No entanto, não a creiam fechada na tradição. O seu número 5 sussurra-lhe um vento de liberdade e coragem. Fatima ama o mundo, os horizontes largos, tem coragem de sobra — vejam esta galeria de Fatimas notáveis: a fundadora da universidade mais antiga do mundo, uma campeã de lançamento de dardo, uma escritora intrépida, artistas que abalam os códigos. Todas partilham a mesma tempera: vontade, fôlego, a recusa de se verem confinadas a um lugar.
Esta dupla natureza faz toda a riqueza de Fatima: enraizada e livre, protetora e aventureira. Nome-ponte entre o islã e a cristandade, entre a África, o Oriente e a Europa, carrega em si uma abertura rara, uma capacidade de circular entre os mundos sem nunca se renegar. A sua sensibilidade é profunda, a sua diplomacia real, mas sabe também levantar o tom quando necessário — a sua doçura nunca é fraqueza. Acolhedora, orgulhosa, por vezes um bocado travessa, Fatima avança com a elegância daquelas que sabem de onde vêm e para onde vão. Uma mulher de caráter e de coração, que inspira tanto o respeito como a afeição.
Retrato lúdico, para levar com um sorriso.
Fatima, esta guardiã do limiar, não gosta de paixões passageiras. O seu coração, forjado na raiz *f-t-m* do desmame e da separação, procura uma fusão absoluta, uma conexão que não deixe espaço para o vazio. Seduz com uma doçura inquietante, uma presença maternal mas profundamente sensual que atrai aqueles que procuram estar enraizados. Para ela, amar é proteger. É criar um santuário onde o outro possa finalmente depositar as suas armaduras, longe das chamas destrutivas da instabilidade. No entanto, a sua necessidade de clareza e delimitação pode cansar os espíritos voláteis que fogem ao compromisso. Não gosta de meias-tintas nem de relações ambíguas. O que a apaixona é a intensidade do laço sagrado, essa intimidade onde nos reconhecemos e nos protegemos mutuamente. Oferece um amor que lava, que purifica, mas exige em troca uma lealdade sem falhas. Se procura a segurança emocional, ela é o seu porto. Se procura a embriaguez do caos, fuja. Ela não desmama por crueldade, mas por necessidade vital: precisa de saber que o outro permanece, que permanece verdadeiramente.

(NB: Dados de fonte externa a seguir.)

(* ===== verification/Streams.v ===== *)
(** Fan-out to subscribers inside the process: [EventEmitter] of
    [blitz-events/src/{event,emitter}.rs] and [SubscriptionManager] with its deltas of
    [blitz-realtime/src/subscription.rs]. Both are a map of filtered subscribers with a
    bounded log; what the map does is shown once. A callback is a name here: a call of it
    is what the model answers. *)
From S2P Require Import Prelude Value HashMap Schema Core Changes.

Local Open Scope Z_scope.

(** ** A map of subscribers *)

(** The order in which a hash map is iterated: any. *)
Class EnumOrder (K A : Type) `{Countable K} : Type := enum_of : gmap K A → list (K * A).
Class EnumOrderLaws (K A : Type) `{EnumOrder K A} : Prop := enum_of_perm m : enum_of m ≡ₚ map_to_list m.

Section hub.
Context {K S M : Type} `{Countable K} (matches : S → M → bool).
Implicit Types subs : gmap K S.

(** The subscribers a message goes to. *)
Definition notified `{!EnumOrder K S} subs (msg : M) : list (K * S) :=
  filter (λ p, matches p.2 msg = true) (enum_of subs).

Inductive hub_op : Type := HubSub (k : K) (s : S) | HubUnsub (k : K) | HubClear | HubSend (msg : M).

Definition hub_step `{!EnumOrder K S} subs (op : hub_op) : list (K * S * M) * gmap K S :=
  match op with
  | HubSub k s => ([], <[k := s]> subs)
  | HubUnsub k => ([], delete k subs)
  | HubClear => ([], ∅)
  | HubSend msg => ((λ p, (p, msg)) <$> notified subs msg, subs)
  end.

Fixpoint hub_run `{!EnumOrder K S} subs (ops : list hub_op) : list (K * S * M) :=
  match ops with
  | [] => []
  | op :: ops => let '(out, subs) := hub_step subs op in out ++ hub_run subs ops
  end.

(** The same for one subscriber by itself. *)
Fixpoint alone (k : K) (sub : option S) (ops : list hub_op) : list (S * M) :=
  match ops with
  | [] => []
  | HubSub k' s :: ops => alone k (if bool_decide (k' = k) then Some s else sub) ops
  | HubUnsub k' :: ops => alone k (if bool_decide (k' = k) then None else sub) ops
  | HubClear :: ops => alone k None ops
  | HubSend msg :: ops =>
      match sub with
      | Some s => if matches s msg then (s, msg) :: alone k sub ops else alone k sub ops
      | None => alone k sub ops
      end
  end.

Definition calls_of (k : K) (out : list (K * S * M)) : list (S * M) :=
  (λ c, (c.1.2, c.2)) <$> filter (λ c, c.1.1 = k) out.

Context `{!EnumOrder K S} `{!EnumOrderLaws K S}.
(* ===== verification/FullText.v ===== *)
(** [blitz-search/src/engine.rs]: the full-text engine, an inverted index with BM25
    scores. The Unicode tables behind [to_lowercase] and [is_alphanumeric] and the
    platform's logarithm are parameters; scores are [f64] bit patterns. *)
From Stdlib Require Import Floats.SpecFloat.
From S2P Require Import Prelude Float Value HashMap Sort Schema Core Query.

Local Open Scope Z_scope.

(** [text.split(|c| !c.is_alphanumeric())] *)
Class Words : Type := words : string → list string.
(** [f64::ln], on bits. *)
Class Ln : Type := f64_ln : Z → Z.
(** The order in which a map of scores is iterated: any. *)
Class ScoreOrder : Type := score_enum : gmap Z (Z * list string) → list (Z * (Z * list string)).
Class ScoreOrderLaws `{ScoreOrder} : Prop := score_enum_perm m : score_enum m ≡ₚ map_to_list m.

(** ** Floating-point arithmetic *)

Definition f64_sub (a b : Z) : Z := f_encode F64 (SFsub (f_prec F64) (f_emax F64) (f_decode F64 a) (f_decode F64 b)).
Definition f64_mul (a b : Z) : Z := f_encode F64 (SFmul (f_prec F64) (f_emax F64) (f_decode F64 a) (f_decode F64 b)).
Definition f64_zero : Z := 0.
Definition f64_one : Z := f64_of_Z 1.
Definition f64_half : Z := 0x3FE0000000000000.
(** [1.5] and [0.75]. *)
Definition bm25_k1 : Z := 0x3FF8000000000000.
Definition bm25_b : Z := 0x3FE8000000000000.

(** ** Documents and the index *)

Record Document : Type := MkDocument { doc_id : Z; doc_fields : gmap string string }.
Definition Document_new (id : Z) : Document := MkDocument id ∅.
Definition with_field (d : Document) (key v : string) : Document := MkDocument (doc_id d) (<[key := v]> (doc_fields d)).
Definition get_text (d : Document) (field : string) : option string := doc_fields d !! field.

Record SearchHit : Type := MkHit { hit_id : Z; hit_score : Z; hit_fields : list string }.

(** Document to the fields a term occurs in, with the counts. *)
Record IndexEntry : Type := MkIndexEntry { ie_postings : gmap Z (list (string * Z)); ie_total : Z }.

Record SearchEngine : Type := MkSearchEngine {
  se_index : gmap string IndexEntry;
  se_documents : gmap Z Document;
  se_lengths : gmap Z Z
}.
Definition SearchEngine_new : SearchEngine := MkSearchEngine ∅ ∅ ∅.

Section engine.
Context `{Lowercase} `{Words}.

Definition tokenize (text : string) : list string :=
  filter (λ s, (1 < length (str_bytes s))%nat) (words (to_lowercase text)).

Definition count_term (m : gmap string Z) (t : string) : gmap string Z := <[t := default 0 (m !! t) + 1]> m.
Definition term_counts (text : string) : gmap string Z := foldl count_term ∅ (tokenize text).

Definition push_field (field : string) (m : gmap string (list (string * Z))) (tc : string * Z)
    : gmap string (list (string * Z)) :=
  <[tc.1 := default [] (m !! tc.1) ++ [(field, tc.2)]]> m.
(** One field of the document: its terms pushed, its tokens counted. *)
Definition add_field (d : Document) (acc : gmap string (list (string * Z)) * Z) (field : string)
    : gmap string (list (string * Z)) * Z :=
  match doc_fields d !! field with
  | None => acc
  | Some text =>
      let counts := map_to_list (term_counts text) in
      (foldl (push_field field) acc.1 counts, foldl (λ n tc, n + tc.2) acc.2 counts)
  end.
Definition terms_per_field (d : Document) (fields : list string) : gmap string (list (string * Z)) * Z :=
  foldl (add_field d) (∅, 0) fields.

Definition add_postings (id : Z) (ix : gmap string IndexEntry) (te : string * list (string * Z)) : gmap string IndexEntry :=
  let entry := default (MkIndexEntry ∅ 0) (ix !! te.1) in
  <[te.1 := MkIndexEntry (<[id := te.2]> (ie_postings entry)) (ie_total entry + foldl (λ n fc, n + fc.2) 0 te.2)]> ix.

Definition index_document (e : SearchEngine) (d : Document) (fields : list string) : SearchEngine :=
  let '(terms, total) := terms_per_field d fields in
  MkSearchEngine (foldl (add_postings (doc_id d)) (se_index e) (map_to_list terms))
    (<[doc_id d := d]> (se_documents e)) (<[doc_id d := total]> (se_lengths e)).

Definition drop_posting (id : Z) (ix : gmap string IndexEntry) (tc : string * Z) : gmap string IndexEntry :=
  match ix !! tc.1 with
  | None => ix
  | Some entry =>
      let ps := delete id (ie_postings entry) in
      if bool_decide (ps = ∅) then delete tc.1 ix
      else <[tc.1 := MkIndexEntry ps (Z.max 0 (ie_total entry - tc.2))]> ix
  end.

Definition remove_document (e : SearchEngine) (id : Z) : SearchEngine :=
  match se_documents e !! id with
  | None => MkSearchEngine (se_index e) (se_documents e) (delete id (se_lengths e))
  | Some d =>
      let drop_field ix (kv : string * string) := foldl (drop_posting id) ix (map_to_list (term_counts kv.2)) in
      MkSearchEngine (foldl drop_field (se_index e) (map_to_list (doc_fields d)))
        (delete id (se_documents e)) (delete id (se_lengths e))
  end.

(** ** Search *)

Context `{Ln}.

Definition push_new (fs : list string) (f : string) : list string := if bool_decide (f ∈ fs) then fs else fs ++ [f].

Definition idf_of (total_docs : Z) (entry : IndexEntry) : Z :=
  let n := f64_of_Z (Z.of_nat (size (ie_postings entry))) in
  f64_ln (f64_add (f64_div (f64_add (f64_sub total_docs n) f64_half) (f64_add n f64_half)) f64_one).

(** The part of the score one term gives one document. *)
Definition term_score (idf avg_doc_len doc_len : Z) (occurrences : list (string * Z)) : Z :=
  let tf := foldl (λ s fc, f64_add s (f64_of_Z fc.2)) f64_zero occurrences in
  let norm := f64_add (f64_sub f64_one bm25_b) (f64_div (f64_mul bm25_b doc_len) avg_doc_len) in
  f64_mul idf (f64_div (f64_mul tf (f64_add bm25_k1 f64_one)) (f64_add tf (f64_mul bm25_k1 norm))).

É um nome árabe, o de Fátima, filha do profeta Maomé, uma das mulheres mais veneradas do islã.
Vem da raiz árabe «desmamar, separar»; a tradição interpreta-o como «aquela que protege os seus filhos do fogo».
Devido a Nossa Senhora de Fátima, aparição mariana de 1917 numa aldeia portuguesa, celebrada a 13 de maio.
De origem muçulmana, é também carregado por cristãos, nomeadamente em Portugal, em homenagem a Nossa Senhora de Fátima.
Encontra-se Fatima, Fatma, Fatiha ou Fátima (em Portugal). O diminutivo Fati é comum.